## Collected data
Lemma main_body_prepared `{Environment} (args : Namespace) (w : world)
    (content : string) :
  startable args w content →
  ∃ w1 : world,
    main_body args w = main_report args w1
    ∧ files w1
      = <[path_join (output_dir args) "megablast_input.fasta" :=
            sequence_content args content]> (files w)
    ∧ (∀ p, p ∈ dirs w1 ↔ p = output_dir args ∨ p ∈ dirs w)
    ∧ locked w1 = locked w
    ∧ stderr w1 = stderr w.
Proof.
  intros (Hinput & Hwindow & Hout & Hdir & Hlocked & Hne).
  assert (∃ w0, when (negb (bool_decide (output_dir args ∈ dirs w)))
                  (mkdir (output_dir args))
                  (add_stdout ("pymegablast version " +:+ version) w)
                = (Return (), w0)
                ∧ files w0 = files w ∧ locked w0 = locked w
                ∧ stderr w0 = stderr w
                ∧ (∀ p, p ∈ dirs w0 ↔ p = output_dir args ∨ p ∈ dirs w))
    as (w0 & Hmkdir & Hfiles & Hlock & Herr & Hdirs).
  { case_bool_decide as Hisdir; simpl.
    - eexists. repeat (split; [reflexivity|]). simpl. intros p.
      split; [auto|]. by intros [->|?].
    - destruct Hout as [?|[Hnofile Hfree]]; [done|].
      unfold mkdir. simpl. rewrite Hnofile.
      rewrite !bool_decide_eq_false_2 by (done || by inversion 1). simpl.
      eexists. repeat (split; [reflexivity|]). simpl. intros p.
      by rewrite elem_of_union, elem_of_singleton. }
  assert (path_join (output_dir args) "megablast_input.fasta" ∉ dirs w0)
    as Hdir0.
  { rewrite Hdirs. intros [Heq|?]; [|done].
    by apply path_join_ne_dir in Heq. }
  unfold main_body. unfold bind at 1.
  rewrite (check_args_returns args w content) by done.
  unfold bind at 1, print at 1. unfold bind at 1, isdir at 1. simpl.
  unfold bind at 1. rewrite Hmkdir. cbv zeta. unfold bind at 1.
  unfold sequence_content. destruct (window args).
  - unfold split_fasta_sequences, bind at 1, SeqIO_parse, SeqIO_write. simpl.
    rewrite Hfiles, Hinput.
    rewrite (bool_decide_eq_false_2 (_ ∈ dirs w0)) by done.
    rewrite (bool_decide_eq_false_2 (_ ∈ locked w0)) by (by rewrite Hlock).
    simpl. eexists. split; [reflexivity|]. simpl. by rewrite Hfiles.
  - unfold copyfile. simpl. rewrite Hfiles, Hinput.
    rewrite (bool_decide_eq_false_2 (_ = _)) by (by apply Hne).
    rewrite (bool_decide_eq_false_2 (_ ∈ dirs w0)) by done.
    rewrite (bool_decide_eq_false_2 (_ ∈ locked w0)) by (by rewrite Hlock).
    simpl. eexists. split; [reflexivity|]. simpl. by rewrite Hfiles.
Qed.
(* ===== verification/_CoqProject ===== *)
-Q . S2P
Prelude.v
Wire.v
Fields.v
Messages.v
MessagesRT.v
Codec.v
ConnQueue.v
AudioVarint.v
AudioPacket.v
AudioCache.v
Ocb2.v
CryptState.v
Registry.v
RegistryConc.v
Control.v
ControlSync.v
UserManager.v
ChannelManager.v
ChannelTable.v
Acl.v
AclCache.v
AclConc.v
AclSample.v
Listeners.v
VoiceState.v
VoiceRouting.v
VoiceServer.v
VoiceSample.v
UdpIngress.v
UdpSample.v
Ban.v
RateLimit.v
ServerState.v
UserStateHandler.v
TextHandlers.v
ChannelHandlers.v
SessionHandlers.v
HandlerSample.v
Identity.v
Login.v
Revalidation.v
LoginSample.v
ExternalAuthority.v
ExternalSample.v
SiteInvariant.v
Accounts.v
RestServer.v
Ingress.v
SiteEdges.v
RemoteWire.v
RemoteEdges.v
Events.v
EdgeSample.v
RestSample.v
RemoteCore.v
LinkQueue.v
EdgeLink.v
CoreLink.v
EdgeRuntime.v
EdgeSafety.v
EdgeProcessSample.v
Configuration.v
Startup.v
AccountsSample.v
Management.v
RegisteredUsers.v
ChannelView.v
Argon2.v
(* ===== verification/Fields.v ===== *)
(** * The shape shared by every control message
    (pkg/mumble/protocol/messages)

    Every [Unmarshal] of the package is the same loop: read a tag, advance,
    switch on the field number. Here are that loop, the bodies its cases are
    made of, the field idioms of [Marshal], and the lemmas that turn a
    round-trip proof of one message into one lemma application per field. *)

From Stdlib Require Import ZArith Lia.
From stdpp Require Import base numbers list.
From S2P Require Import Prelude Wire.
Open Scope Z_scope.

(** ** Record update: [m <| field := v |>] *)

Class Eta (R : Type) := eta : R -> R.
Class SetField {R E : Type} (proj : R -> E) := set_field : E -> R -> R.
#[global] Arguments set_field {R E proj SetField} v r /.

Ltac mk_set_field R E proj :=
  let e := constr:(_ : Eta R) in
  let e := eval hnf in e in
  exact (fun (v : E) (r : R) =>
    ltac:(let body := eval cbv beta in (e r) in
          let p := eval pattern (proj r) in body in
          match p with ?f _ => let t := eval cbv beta in (f v) in exact t end)).

#[export] Hint Extern 0 (@SetField ?R ?E ?proj) => mk_set_field R E proj : typeclass_instances.

Notation "m <| proj := v |>" := (set_field (proj := proj) v m)
  (at level 1, left associativity, proj at level 99, format "m  <| proj  :=  v |>").

(** ** The loop of Unmarshal

    A Go method mutates its receiver and returns an error; on an error the
    fields read so far stay in the receiver, and two callers ignore the error.
    So the loop returns the receiver next to the optional error. *)

Definition outcome (M : Type) : Type := M * option wire_error.

Section Loop.
Context {M : Type}.

(** The [switch fn] of one message: field number, wire type, the bytes after
    the tag, the receiver; the updated receiver and the bytes left. *)
Definition switch : Type := Z -> Z -> bytes -> M -> result wire_error (M * bytes).

Variable field : switch.

(** The case bodies. *)
Definition case_varint (set : Z -> M -> M) (b : bytes) (m : M) : result wire_error (M * bytes) :=
  '(v, n) ← ReadVarint b; Ok (set v m, zdrop n b).

Definition case_delimited (set : bytes -> M -> M) (b : bytes) (m : M)
    : result wire_error (M * bytes) :=
  '(s, n) ← ReadLengthDelimited b; Ok (set s m, zdrop n b).
(* ===== verification/Messages.v ===== *)
(** * The control messages (pkg/mumble/protocol/messages)

    One Module per Go struct, with the record, its zero value, [Marshal], the
    [switch] of [Unmarshal] ([field]) and [Unmarshal]. Integer fields are [Z]
    at the width of the Go type, float32 fields are bit patterns, strings and
    byte slices are byte lists (nil and empty slices are one value, except in
    [CryptSetup.Key], where the code tells them apart). [wf] states the width
    of the fields and the presence conventions a value must obey to survive the
    wire. *)

From Stdlib Require Import ZArith Lia.
From stdpp Require Import base numbers list.
From S2P Require Import Prelude Wire Fields.
Open Scope Z_scope.

Module Version.
Record t := mk {
  VersionV1 : Z;
  VersionV2 : Z;
  Release : gostring;
  OS : gostring;
  OSVersion : gostring;
  CryptoModes : Z }.
#[global] Instance eta_t : Eta t := fun m =>
  mk m.(VersionV1) m.(VersionV2) m.(Release) m.(OS) m.(OSVersion) m.(CryptoModes).
Definition zero : t := mk 0 0 [] [] [] 0.

Definition Marshal (m : t) : bytes :=
  let b := [] in
  let b := when (negb (m.(VersionV1) =? 0)) (fun b => put_varint b 1 m.(VersionV1)) b in
  let b := when (nonempty m.(Release)) (fun b => AppendString b 2 m.(Release)) b in
  let b := when (nonempty m.(OS)) (fun b => AppendString b 3 m.(OS)) b in
  let b := when (nonempty m.(OSVersion)) (fun b => AppendString b 4 m.(OSVersion)) b in
  let b := when (negb (m.(VersionV2) =? 0)) (fun b => put_varint b 5 m.(VersionV2)) b in
  let b := when (negb (m.(CryptoModes) =? 0)) (fun b => put_varint b 6 m.(CryptoModes)) b in
  b.

Definition field : switch t := fun fn wt b m =>
  match fn with
  | 1 => case_varint (fun v m => m <| VersionV1 := u32 v |>) b m
  | 2 => case_delimited (fun s m => m <| Release := s |>) b m
  | 3 => case_delimited (fun s m => m <| OS := s |>) b m
  | 4 => case_delimited (fun s m => m <| OSVersion := s |>) b m
  | 5 => case_varint (fun v m => m <| VersionV2 := v |>) b m
  | 6 => case_varint (fun v m => m <| CryptoModes := u32 v |>) b m
  | _ => case_skip wt b m
  end.
Definition Unmarshal (m : t) (data : bytes) : outcome t := unmarshal field m data.

Definition wf (m : t) : Prop :=
  is_u32 m.(VersionV1) /\ is_u64 m.(VersionV2) /\ is_u32 m.(CryptoModes).
End Version.

Module Authenticate.
Record t := mk {
  Username : gostring;
  Password : gostring;
  Tokens : list gostring;
  CeltVersions : list Z;
  Opus : bool;
  ClientType : Z }.
#[global] Instance eta_t : Eta t := fun m =>
  mk m.(Username) m.(Password) m.(Tokens) m.(CeltVersions) m.(Opus) m.(ClientType).
Definition zero : t := mk [] [] [] [] false 0.

Definition Marshal (m : t) : bytes :=
  let b := [] in
  let b := when (nonempty m.(Username)) (fun b => AppendString b 1 m.(Username)) b in
  let b := when (nonempty m.(Password)) (fun b => AppendString b 2 m.(Password)) b in
  let b := put_each (fun b v => AppendString b 3 v) m.(Tokens) b in
  let b := put_each (fun b v => put_varint b 4 (u64 v)) m.(CeltVersions) b in
  let b := when (m.(Opus)) (fun b => put_varint b 5 1) b in
  let b := when (negb (m.(ClientType) =? 0)) (fun b => put_varint b 6 (u64 m.(ClientType))) b in
  b.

## Brief
Only the lines that contain the string "receiver" are to be copied from the records.

## Task result
    A Go method mutates its receiver and returns an error; on an error the
    fields read so far stay in the receiver, and two callers ignore the error.
    So the loop returns the receiver next to the optional error. *)
    the tag, the receiver; the updated receiver and the bytes left. *)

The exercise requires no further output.